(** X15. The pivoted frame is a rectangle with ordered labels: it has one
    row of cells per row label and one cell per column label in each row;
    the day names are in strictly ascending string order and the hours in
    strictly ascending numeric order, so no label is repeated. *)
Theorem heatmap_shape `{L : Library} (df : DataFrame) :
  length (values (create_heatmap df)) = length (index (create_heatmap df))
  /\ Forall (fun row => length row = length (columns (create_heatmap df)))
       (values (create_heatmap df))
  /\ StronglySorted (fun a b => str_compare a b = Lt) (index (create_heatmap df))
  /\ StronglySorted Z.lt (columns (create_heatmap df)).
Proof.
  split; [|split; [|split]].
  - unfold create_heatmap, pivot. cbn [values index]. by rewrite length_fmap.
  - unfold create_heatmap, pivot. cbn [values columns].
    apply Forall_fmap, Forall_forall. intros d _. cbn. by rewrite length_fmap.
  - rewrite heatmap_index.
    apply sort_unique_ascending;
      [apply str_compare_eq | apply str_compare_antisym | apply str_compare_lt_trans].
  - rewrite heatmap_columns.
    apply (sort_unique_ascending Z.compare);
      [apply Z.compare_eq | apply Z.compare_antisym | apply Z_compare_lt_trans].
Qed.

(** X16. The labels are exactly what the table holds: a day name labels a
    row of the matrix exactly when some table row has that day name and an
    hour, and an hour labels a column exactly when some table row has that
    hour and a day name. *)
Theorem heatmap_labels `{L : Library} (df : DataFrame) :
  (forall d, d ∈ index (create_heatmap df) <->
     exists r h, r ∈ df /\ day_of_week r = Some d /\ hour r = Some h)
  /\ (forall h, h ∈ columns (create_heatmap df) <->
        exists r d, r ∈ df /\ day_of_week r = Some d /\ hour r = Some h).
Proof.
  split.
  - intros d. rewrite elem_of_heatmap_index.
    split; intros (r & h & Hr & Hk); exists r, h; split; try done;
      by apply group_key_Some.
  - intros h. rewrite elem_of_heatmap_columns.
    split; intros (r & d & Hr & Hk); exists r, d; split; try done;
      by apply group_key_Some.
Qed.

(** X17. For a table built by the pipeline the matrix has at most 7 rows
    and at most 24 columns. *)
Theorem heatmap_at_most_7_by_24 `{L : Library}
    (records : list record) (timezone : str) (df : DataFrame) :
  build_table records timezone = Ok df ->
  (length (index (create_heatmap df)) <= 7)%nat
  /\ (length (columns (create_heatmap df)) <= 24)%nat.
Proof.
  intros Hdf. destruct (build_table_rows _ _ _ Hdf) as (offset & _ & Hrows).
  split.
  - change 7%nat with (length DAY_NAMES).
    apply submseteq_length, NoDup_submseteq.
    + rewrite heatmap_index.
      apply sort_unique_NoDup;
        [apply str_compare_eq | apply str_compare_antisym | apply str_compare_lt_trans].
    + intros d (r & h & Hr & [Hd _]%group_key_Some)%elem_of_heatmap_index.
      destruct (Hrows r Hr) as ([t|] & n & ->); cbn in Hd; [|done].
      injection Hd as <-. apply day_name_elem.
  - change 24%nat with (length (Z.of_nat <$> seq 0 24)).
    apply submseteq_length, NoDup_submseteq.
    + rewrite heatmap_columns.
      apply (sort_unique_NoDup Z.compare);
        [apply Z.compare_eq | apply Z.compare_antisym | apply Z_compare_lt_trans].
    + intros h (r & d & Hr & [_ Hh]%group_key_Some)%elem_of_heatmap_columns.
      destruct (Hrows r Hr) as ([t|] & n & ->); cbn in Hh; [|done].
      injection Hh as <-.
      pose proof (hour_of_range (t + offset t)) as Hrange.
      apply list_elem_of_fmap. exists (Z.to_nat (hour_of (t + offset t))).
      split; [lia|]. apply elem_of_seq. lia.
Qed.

==

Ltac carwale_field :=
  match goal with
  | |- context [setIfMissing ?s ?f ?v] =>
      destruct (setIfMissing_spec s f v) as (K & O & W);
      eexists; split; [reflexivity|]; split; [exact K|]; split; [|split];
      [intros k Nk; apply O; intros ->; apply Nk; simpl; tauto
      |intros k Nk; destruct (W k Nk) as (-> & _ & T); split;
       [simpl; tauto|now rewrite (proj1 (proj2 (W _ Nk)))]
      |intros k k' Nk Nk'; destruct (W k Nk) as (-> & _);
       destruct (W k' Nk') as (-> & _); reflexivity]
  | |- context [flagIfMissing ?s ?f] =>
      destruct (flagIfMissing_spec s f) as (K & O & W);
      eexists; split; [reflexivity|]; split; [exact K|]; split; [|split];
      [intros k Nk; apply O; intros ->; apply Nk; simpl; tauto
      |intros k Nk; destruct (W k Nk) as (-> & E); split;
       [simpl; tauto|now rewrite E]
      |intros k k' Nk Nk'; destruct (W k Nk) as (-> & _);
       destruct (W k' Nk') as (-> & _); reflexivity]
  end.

--

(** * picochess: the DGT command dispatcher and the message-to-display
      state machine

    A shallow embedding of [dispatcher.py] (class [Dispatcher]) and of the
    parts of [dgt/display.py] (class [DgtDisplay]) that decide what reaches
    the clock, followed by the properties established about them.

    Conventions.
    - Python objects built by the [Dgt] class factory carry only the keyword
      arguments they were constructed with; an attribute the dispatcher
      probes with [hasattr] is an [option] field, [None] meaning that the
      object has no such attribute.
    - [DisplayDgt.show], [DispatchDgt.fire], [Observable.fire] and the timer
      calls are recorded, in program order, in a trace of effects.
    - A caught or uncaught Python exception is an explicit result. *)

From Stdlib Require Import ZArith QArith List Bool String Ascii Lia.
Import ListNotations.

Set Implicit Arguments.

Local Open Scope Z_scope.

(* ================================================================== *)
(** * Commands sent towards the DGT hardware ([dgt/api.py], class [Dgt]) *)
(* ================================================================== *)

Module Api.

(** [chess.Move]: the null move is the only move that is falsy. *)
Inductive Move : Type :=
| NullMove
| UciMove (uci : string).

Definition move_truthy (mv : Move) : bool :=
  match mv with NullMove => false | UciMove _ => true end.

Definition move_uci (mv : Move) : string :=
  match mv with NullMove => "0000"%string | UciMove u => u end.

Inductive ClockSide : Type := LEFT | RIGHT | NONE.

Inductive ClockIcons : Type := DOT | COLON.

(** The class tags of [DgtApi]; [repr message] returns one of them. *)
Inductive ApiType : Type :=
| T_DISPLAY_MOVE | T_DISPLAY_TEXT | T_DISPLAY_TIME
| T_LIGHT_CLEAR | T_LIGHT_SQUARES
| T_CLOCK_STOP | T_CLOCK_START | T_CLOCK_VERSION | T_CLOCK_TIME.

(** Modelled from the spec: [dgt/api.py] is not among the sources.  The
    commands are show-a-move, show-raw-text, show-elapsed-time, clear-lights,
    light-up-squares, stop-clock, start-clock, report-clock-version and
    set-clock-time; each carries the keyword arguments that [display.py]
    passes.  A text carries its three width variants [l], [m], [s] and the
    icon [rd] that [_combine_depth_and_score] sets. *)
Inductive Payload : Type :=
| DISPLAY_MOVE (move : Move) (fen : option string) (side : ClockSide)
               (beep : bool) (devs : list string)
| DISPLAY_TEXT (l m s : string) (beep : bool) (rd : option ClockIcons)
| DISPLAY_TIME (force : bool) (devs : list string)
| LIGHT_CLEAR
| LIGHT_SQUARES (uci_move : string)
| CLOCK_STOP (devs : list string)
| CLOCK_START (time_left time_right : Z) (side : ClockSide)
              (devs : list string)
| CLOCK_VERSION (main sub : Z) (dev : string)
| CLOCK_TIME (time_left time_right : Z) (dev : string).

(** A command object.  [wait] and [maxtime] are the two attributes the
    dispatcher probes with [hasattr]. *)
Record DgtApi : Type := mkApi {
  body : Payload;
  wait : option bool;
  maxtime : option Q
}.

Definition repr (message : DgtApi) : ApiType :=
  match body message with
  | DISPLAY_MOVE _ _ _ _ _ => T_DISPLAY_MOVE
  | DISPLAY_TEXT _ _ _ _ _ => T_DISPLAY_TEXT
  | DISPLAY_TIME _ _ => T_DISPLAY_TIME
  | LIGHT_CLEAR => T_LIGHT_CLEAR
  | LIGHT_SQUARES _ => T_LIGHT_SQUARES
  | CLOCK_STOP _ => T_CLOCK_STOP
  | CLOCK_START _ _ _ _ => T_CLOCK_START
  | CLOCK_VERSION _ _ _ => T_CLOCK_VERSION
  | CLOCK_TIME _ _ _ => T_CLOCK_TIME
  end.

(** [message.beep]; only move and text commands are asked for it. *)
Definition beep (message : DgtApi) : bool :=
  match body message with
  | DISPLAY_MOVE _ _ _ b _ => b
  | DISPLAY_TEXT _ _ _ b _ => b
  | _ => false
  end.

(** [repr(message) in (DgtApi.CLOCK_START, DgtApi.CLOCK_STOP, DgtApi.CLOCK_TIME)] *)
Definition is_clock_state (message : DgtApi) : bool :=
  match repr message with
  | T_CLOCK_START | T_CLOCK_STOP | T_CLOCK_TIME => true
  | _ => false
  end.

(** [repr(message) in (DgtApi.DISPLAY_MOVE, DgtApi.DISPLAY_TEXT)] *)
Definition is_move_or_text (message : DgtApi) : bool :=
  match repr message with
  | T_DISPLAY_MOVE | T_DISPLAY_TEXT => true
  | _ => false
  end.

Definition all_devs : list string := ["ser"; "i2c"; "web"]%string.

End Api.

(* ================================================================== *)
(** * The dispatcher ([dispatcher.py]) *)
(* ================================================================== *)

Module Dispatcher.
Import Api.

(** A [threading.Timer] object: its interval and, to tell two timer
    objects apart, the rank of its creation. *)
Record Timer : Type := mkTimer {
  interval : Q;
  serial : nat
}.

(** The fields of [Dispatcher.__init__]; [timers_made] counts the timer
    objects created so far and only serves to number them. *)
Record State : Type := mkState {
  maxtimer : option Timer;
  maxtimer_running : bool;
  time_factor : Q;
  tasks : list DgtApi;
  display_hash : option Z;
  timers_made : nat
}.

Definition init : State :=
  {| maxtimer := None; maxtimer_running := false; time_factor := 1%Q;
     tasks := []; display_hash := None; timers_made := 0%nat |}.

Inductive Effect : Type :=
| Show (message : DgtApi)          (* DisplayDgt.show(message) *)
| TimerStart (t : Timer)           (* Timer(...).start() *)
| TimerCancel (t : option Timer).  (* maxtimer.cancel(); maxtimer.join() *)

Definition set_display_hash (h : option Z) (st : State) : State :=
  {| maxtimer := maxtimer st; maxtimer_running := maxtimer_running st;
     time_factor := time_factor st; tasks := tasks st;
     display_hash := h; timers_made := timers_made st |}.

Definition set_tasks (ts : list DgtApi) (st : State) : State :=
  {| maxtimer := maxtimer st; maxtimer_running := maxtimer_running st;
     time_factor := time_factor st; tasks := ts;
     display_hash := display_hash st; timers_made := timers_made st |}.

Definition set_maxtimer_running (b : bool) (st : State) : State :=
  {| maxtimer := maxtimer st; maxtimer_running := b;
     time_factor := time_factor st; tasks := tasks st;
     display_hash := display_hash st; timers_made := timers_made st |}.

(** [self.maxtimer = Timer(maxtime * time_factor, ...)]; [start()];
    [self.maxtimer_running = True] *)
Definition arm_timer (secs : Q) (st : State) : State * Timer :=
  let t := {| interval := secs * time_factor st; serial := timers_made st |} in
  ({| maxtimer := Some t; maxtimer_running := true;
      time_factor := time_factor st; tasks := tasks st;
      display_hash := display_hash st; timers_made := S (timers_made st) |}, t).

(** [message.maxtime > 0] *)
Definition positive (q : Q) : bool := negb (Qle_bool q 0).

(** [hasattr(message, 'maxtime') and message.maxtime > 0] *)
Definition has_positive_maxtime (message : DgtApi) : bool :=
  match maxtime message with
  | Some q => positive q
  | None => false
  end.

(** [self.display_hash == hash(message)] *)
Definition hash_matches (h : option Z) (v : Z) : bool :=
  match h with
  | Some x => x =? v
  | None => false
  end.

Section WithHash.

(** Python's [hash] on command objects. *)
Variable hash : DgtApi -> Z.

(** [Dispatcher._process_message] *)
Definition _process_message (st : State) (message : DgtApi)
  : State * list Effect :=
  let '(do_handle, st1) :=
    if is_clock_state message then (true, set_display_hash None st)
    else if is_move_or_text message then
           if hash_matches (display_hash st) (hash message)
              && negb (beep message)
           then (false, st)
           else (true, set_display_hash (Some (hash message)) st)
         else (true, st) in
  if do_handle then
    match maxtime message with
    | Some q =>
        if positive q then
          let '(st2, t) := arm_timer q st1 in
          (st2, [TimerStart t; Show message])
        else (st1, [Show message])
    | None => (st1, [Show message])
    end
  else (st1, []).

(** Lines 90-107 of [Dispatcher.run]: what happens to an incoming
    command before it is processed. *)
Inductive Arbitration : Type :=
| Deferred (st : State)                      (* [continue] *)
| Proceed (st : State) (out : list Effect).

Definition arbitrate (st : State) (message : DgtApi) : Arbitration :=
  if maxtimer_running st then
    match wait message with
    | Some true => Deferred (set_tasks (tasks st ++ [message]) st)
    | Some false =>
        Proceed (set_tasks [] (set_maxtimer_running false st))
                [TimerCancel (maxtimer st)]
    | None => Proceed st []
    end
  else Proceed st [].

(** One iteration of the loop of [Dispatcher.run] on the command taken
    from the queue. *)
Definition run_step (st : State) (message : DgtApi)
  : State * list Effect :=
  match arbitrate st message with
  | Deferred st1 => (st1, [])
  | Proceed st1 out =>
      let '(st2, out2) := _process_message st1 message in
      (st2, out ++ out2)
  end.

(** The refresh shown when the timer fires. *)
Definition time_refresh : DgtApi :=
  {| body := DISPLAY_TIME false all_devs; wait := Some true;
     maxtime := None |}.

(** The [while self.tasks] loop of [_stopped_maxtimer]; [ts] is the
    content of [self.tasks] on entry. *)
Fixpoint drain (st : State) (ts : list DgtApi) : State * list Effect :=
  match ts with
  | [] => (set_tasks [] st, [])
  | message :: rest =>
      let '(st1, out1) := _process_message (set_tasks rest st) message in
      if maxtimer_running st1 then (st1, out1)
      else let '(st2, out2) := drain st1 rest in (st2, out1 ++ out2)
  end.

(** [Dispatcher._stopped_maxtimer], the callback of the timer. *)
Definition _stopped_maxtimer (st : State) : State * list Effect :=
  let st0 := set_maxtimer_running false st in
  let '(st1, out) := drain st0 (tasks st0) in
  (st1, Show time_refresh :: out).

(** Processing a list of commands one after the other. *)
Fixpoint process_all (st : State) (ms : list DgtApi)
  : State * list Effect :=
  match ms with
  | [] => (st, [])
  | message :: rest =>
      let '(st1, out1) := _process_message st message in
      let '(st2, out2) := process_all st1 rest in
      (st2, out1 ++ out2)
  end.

Task statement. Send back exactly the lines of the listing above starting at the one with "(** X15. The" and ending at the one with "(columns (create_heatmap df)))", inclusive, and no others.

Final answer.
(** X15. The pivoted frame is a rectangle with ordered labels: it has one
    row of cells per row label and one cell per column label in each row;
    the day names are in strictly ascending string order and the hours in
    strictly ascending numeric order, so no label is repeated. *)
Theorem heatmap_shape `{L : Library} (df : DataFrame) :
  length (values (create_heatmap df)) = length (index (create_heatmap df))
  /\ Forall (fun row => length row = length (columns (create_heatmap df)))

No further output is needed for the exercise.